→ **What you have to do**:
Sift through the material below and return the lines with "bool".

→ **Recorded information**:
-.-.-

(* ===== verification/Numerals.v ===== *)
(** * Numbers and identifiers as text

    Decimal printing and parsing of machine integers as Rust's [to_string],
    [format!] and [str::parse] do it, and the [str] searches the identifiers
    of the program are taken apart with. *)

From S2P Require Import Prelude.
From Stdlib Require Import ZArith Lia String Ascii DecimalString DecimalN DecimalFacts DecimalPos.
From stdpp Require Import base list strings.
#[local] Open Scope Z_scope.

(** [u64::to_string]. *)
Definition to_string (n : Z) : string := NilZero.string_of_uint (N.to_uint (Z.to_N n)).

Definition digits_value (s : string) : option Z :=
  match NilZero.uint_of_string s with
  | Some d => Some (Z.of_N (N.of_uint d))
  | None => None
  end.

(** [str::parse] of an unsigned integer of at most [max]: decimal digits, at
    least one, with an optional leading plus sign. *)
Definition parse_unsigned (max : Z) (s : string) : option Z :=
  let digits :=
    match s with
    | String c rest => if Ascii.eqb c "+"%char then rest else s
    | EmptyString => s
    end in
  match digits_value digits with
  | Some n => if n <=? max then Some n else None
  | None => None
  end.

(** [i64::to_string]. *)
Definition signed_to_string (n : Z) : string :=
  if n <? 0 then String "-" (to_string (- n)) else to_string n.

(** [str::parse] of a signed integer between [min] and [max]. *)
Definition parse_signed (min max : Z) (s : string) : option Z :=
  match s with
  | String c rest =>
      if Ascii.eqb c "-"%char then
        match digits_value rest with
        | Some n => if min <=? - n then Some (- n) else None
        | None => None
        end
      else parse_unsigned max s
  | EmptyString => None
  end.

(** [str::strip_prefix]. *)
Fixpoint str_strip_prefix (prefix s : string) : option string :=
  match prefix, s with
  | EmptyString, _ => Some s
  | String a prefix, String b s => if Ascii.eqb a b then str_strip_prefix prefix s else None
  | String _ _, EmptyString => None
  end.

(** [str::split_once] and [str::split] at a character. *)
Fixpoint split_once (at_char : ascii) (s : string) : option (string * string) :=
  match s with
  | EmptyString => None
  | String c rest =>
      if Ascii.eqb c at_char then Some (""%string, rest)
      else match split_once at_char rest with
           | Some (before, after) => Some (String c before, after)
           | None => None
           end
  end.

Fixpoint split_at (at_char : ascii) (s : string) : list string :=
  match s with
  | EmptyString => [""%string]
  | String c rest =>
      if Ascii.eqb c at_char then ""%string :: split_at at_char rest
      else match split_at at_char rest with
           | part :: parts => String c part :: parts
           | [] => [String c EmptyString]
           end
  end.

(** ** Printing and parsing *)

Lemma digits_value_to_string n : 0 <= n -> digits_value (to_string n) = Some n.
Proof.
  intros H. unfold digits_value, to_string. rewrite NilZero.usu.
  - rewrite DecimalN.Unsigned.of_to. by rewrite Z2N.id.
  - destruct (Z.to_N n) as [|p]; [done|]. cbn. intros E. apply (f_equal Pos.of_uint) in E.
    rewrite DecimalPos.Unsigned.of_to in E. done.
Qed.

Lemma to_string_no_plus n : match to_string n with String c _ => Ascii.eqb c "+"%char = false | _ => True end.
Proof.
  unfold to_string, NilZero.string_of_uint. destruct (N.to_uint (Z.to_N n)); done.
Qed.

Lemma parse_to_string max n : 0 <= n <= max -> parse_unsigned max (to_string n) = Some n.
Proof.
  intros H. unfold parse_unsigned. pose proof (to_string_no_plus n) as P.
  pose proof (digits_value_to_string n ltac:(lia)) as D.
  destruct (to_string n) as [|c rest] eqn:E; [done|]. rewrite P, D.
  by rewrite (proj2 (Z.leb_le n max)) by lia.
Qed.

Lemma to_string_inj n m : 0 <= n -> 0 <= m -> to_string n = to_string m -> n = m.
Proof.
  intros Hn Hm E. pose proof (digits_value_to_string n Hn) as D. rewrite E, digits_value_to_string in D by done.
  congruence.
Qed.

Lemma strip_prefix_app (p s : string) : str_strip_prefix p (String.append p s) = Some s.
Proof.
  induction p as [|c p IH]; [by destruct s|].
  change (String.append (String c p) s) with (String c (String.append p s)).
  cbn [str_strip_prefix]. by rewrite Ascii.eqb_refl.
Qed.

Lemma string_app_inj (p s s' : string) : String.append p s = String.append p s' -> s = s'.
Proof.
  intros E. pose proof (strip_prefix_app p s) as H. rewrite E, strip_prefix_app in H. congruence.
Qed.

(** ** Characters of a number *)

Fixpoint string_all (P : ascii -> bool) (s : string) : bool :=
  match s with
  | EmptyString => true
  | String c s => P c && string_all P s
  end.

Definition ascii_is_digit (c : ascii) : bool :=
  (N.leb 48 (Ascii.N_of_ascii c) && N.leb (Ascii.N_of_ascii c) 57)%bool.

Lemma string_of_uint_digits d : string_all ascii_is_digit (NilEmpty.string_of_uint d) = true.
Proof. by induction d. Qed.

Lemma to_string_digits n : string_all ascii_is_digit (to_string n) = true.
Proof.
  unfold to_string, NilZero.string_of_uint. destruct (N.to_uint (Z.to_N n)) eqn:E; [done|..];
    apply string_of_uint_digits.
Qed.

Lemma to_string_nonempty n : to_string n <> ""%string.
Proof. unfold to_string, NilZero.string_of_uint. by destruct (N.to_uint (Z.to_N n)). Qed.

Lemma to_string_no_minus n rest : to_string n <> String "-" rest.
Proof. intros E. pose proof (to_string_digits n) as D. by rewrite E in D. Qed.

Lemma parse_signed_to_string min max n :
  min <= n <= max -> parse_signed min max (signed_to_string n) = Some n.
Proof.
  intros R. unfold signed_to_string. destruct (n <? 0) eqn:S.
  - cbn [parse_signed]. rewrite Ascii.eqb_refl, digits_value_to_string by lia.
    rewrite (proj2 (Z.leb_le min (- - n))) by lia. f_equal. lia.
  - unfold parse_signed. destruct (to_string n) as [|c rest] eqn:E; [by apply to_string_nonempty in E|].
    destruct (Ascii.eqb_spec c "-"%char) as [->|].
    + by apply to_string_no_minus in E.
    + rewrite <- E. apply parse_to_string. lia.
Qed.

Lemma parse_unsigned_bound max s n : parse_unsigned max s = Some n -> 0 <= n <= max.
Proof.
  unfold parse_unsigned, digits_value. destruct (NilZero.uint_of_string _); [|done].
  destruct (_ <=? max) eqn:E; [|done]. intros [= <-]. lia.
Qed.

Lemma parse_signed_bound min max s n :
  0 <= max -> min <= 0 -> parse_signed min max s = Some n -> min <= n <= max.
Proof.
  intros M0 M1. unfold parse_signed. destruct s as [|c rest]; [done|]. case_match.
  - unfold digits_value. destruct (NilZero.uint_of_string _); [|done].
    destruct (min <=? _) eqn:E; [|done]. intros [= <-]. lia.
  - intros B%parse_unsigned_bound. lia.
Qed.

Lemma signed_to_string_inj n m : signed_to_string n = signed_to_string m -> n = m.
Proof.
  intros E.
  pose proof (parse_signed_to_string (Z.min n m) (Z.max n m) n ltac:(lia)) as H.
  rewrite E, parse_signed_to_string in H by lia. congruence.
Qed.

(** ** Splitting *)

(** A number contains no separator other than its own sign. *)
Definition separator (c : ascii) : Prop := ascii_is_digit c = false.

Lemma split_once_app sep (a b : string) :
  string_all (fun c => negb (Ascii.eqb c sep)) a = true ->
  split_once sep (String.append a (String sep b)) = Some (a, b).
Proof.
  induction a as [|c a IH]; intros A.
  - change (String.append "" (String sep b)) with (String sep b). cbn. by rewrite Ascii.eqb_refl.
  - change (String.append (String c a) (String sep b)) with (String c (String.append a (String sep b))).
    cbn in A |- *. apply andb_true_iff in A as [C A]. rewrite (IH A).
    by destruct (Ascii.eqb c sep).
Qed.

Lemma split_at_app sep (a b : string) :
  string_all (fun c => negb (Ascii.eqb c sep)) a = true ->
  split_at sep (String.append a (String sep b)) = a :: split_at sep b.
Proof.
  induction a as [|c a IH]; intros A.
  - change (String.append "" (String sep b)) with (String sep b). cbn. by rewrite Ascii.eqb_refl.
  - change (String.append (String c a) (String sep b)) with (String c (String.append a (String sep b))).
    cbn in A |- *. apply andb_true_iff in A as [C A]. rewrite (IH A).
    by destruct (Ascii.eqb c sep).
Qed.

Lemma split_at_none sep (a : string) :
  string_all (fun c => negb (Ascii.eqb c sep)) a = true -> split_at sep a = [a].
Proof.
  induction a as [|c a IH]; cbn; intros A; [done|].
  apply andb_true_iff in A as [C A]. rewrite (IH A). by destruct (Ascii.eqb c sep).
Qed.

Lemma string_all_impl (P Q : ascii -> bool) s :
  (forall c, P c = true -> Q c = true) -> string_all P s = true -> string_all Q s = true.
Proof.
  intros I. induction s as [|c s IH]; cbn; [done|]. rewrite !andb_true_iff. naive_solver.
Qed.

Lemma to_string_no_sep sep n :
  separator sep -> string_all (fun c => negb (Ascii.eqb c sep)) (to_string n) = true.
Proof.
  intros S. eapply string_all_impl, to_string_digits. intros c C. cbn.
  destruct (Ascii.eqb_spec c sep) as [->|]; [|done]. unfold separator in S. congruence.
Qed.

Lemma signed_to_string_no_sep sep n :
  separator sep -> sep <> "-"%char ->
  string_all (fun c => negb (Ascii.eqb c sep)) (signed_to_string n) = true.
Proof.
  intros S M. unfold signed_to_string. destruct (n <? 0); [|by apply to_string_no_sep].
  cbn [string_all]. rewrite to_string_no_sep by done.
  destruct (Ascii.eqb_spec "-"%char sep); [congruence|done].
Qed.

-.-.-

→ **Solved problem**:
Fixpoint string_all (P : ascii -> bool) (s : string) : bool :=
Definition ascii_is_digit (c : ascii) : bool :=
  (N.leb 48 (Ascii.N_of_ascii c) && N.leb (Ascii.N_of_ascii c) 57)%bool.
Lemma string_all_impl (P Q : ascii -> bool) s :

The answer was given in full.